図2A図2Aは、第1の例示的な実施形態に係る、図1に示される装置に含まれる細胞培養モジュールの異なる模式図を示す、つまり、図2Aは、細胞培養モジュールの模式的側面図を示す。
図2B図2Bは、第1の例示的な実施形態に係る、図1に示される装置に含まれる細胞培養モジュールの異なる模式図を示す、つまり、図2Bは、細胞培養モジュールの模式的上面図を示す。
図3図3は、1つの例示的な実施形態に係る細胞培養インキュベータのブロック図を示す。

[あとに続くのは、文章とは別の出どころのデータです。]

(* ===== verification/BorrowTests.v ===== *)
(** The borrows of a running thread: the theorems of Borrow.v at a concrete run. *)
From ITree Require Import ITree.
From S2P Require Import Prelude Bytes Crates CrateModels Results Reactor Io Sqe Libc LibcModel SockAddr Event ReadWrite Fs Timer Tcp Udp Mutex Task TaskProps TaskLoop Joins Async AsyncProps Output Seen History Handlers Console Text Programs ProgramTests Borrow.

Open Scope nat_scope.

#[local] Existing Instance little_endian.
#[local] Existing Instance swapping.
#[local] Instance script : KernelScript := demo.

(** The two tasks of timer.rs wait for their timers, and one expires. *)
Definition both_wait : unit_world TimerExample.code :=
  (run_end (after TimerExample.run_code 100 100 2 timer_spawned) (true, timer_start)).2.
Definition expired : ReactorInner gslab lring sring nat := run_end (react (w_ring both_wait)) (w_ring both_wait).
Definition woken : option nat * ReactorInner gslab lring sring nat := run_end (next expired) (None, expired).

(** A waker that looks at the reactor when it is woken. *)
Definition eager_wake (waker : nat) : on_thread (S:=gslab) (B:=lring) (U:=sring) (L:=process)
    (Fut:=body TimerExample.code unit unit) (Val:=unit) unit :=
  x ← with_mut Ring (mret tt); mret x.

Lemma waker_inside_reactor_panics_witness :
  returned (react_exec 100 both_wait) /\
  react_with eager_wake 100 (Thread both_wait Free Free) = Panic already_borrowed.
Proof.
  split; [vm_compute; exact I|].
  apply (waker_inside_reactor_panics eager_wake (mret tt) mret 99 both_wait Free (default 0 woken.1) expired woken.2).
  - unfold expired. apply run_ends. vm_compute. exact I.
  - unfold woken. rewrite (run_ends (next expired) (None, expired)) at 1 by (vm_compute; exact I). vm_compute. reflexivity.
  - reflexivity.
Defined.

図4図4は、第1の例示的な実施形態に係る、図1に示される装置を使用することによる細胞培養方法のフローチャートを示す。
図5図5は、第2の例示的な実施形態に係る、図1に示される装置を使用することによる細胞培養方法のフローチャートを示す。
図6A図6Aは、図5に示される方法に従って図1に示される装置を使用することによるBBBモデルの共焦点画像を示す。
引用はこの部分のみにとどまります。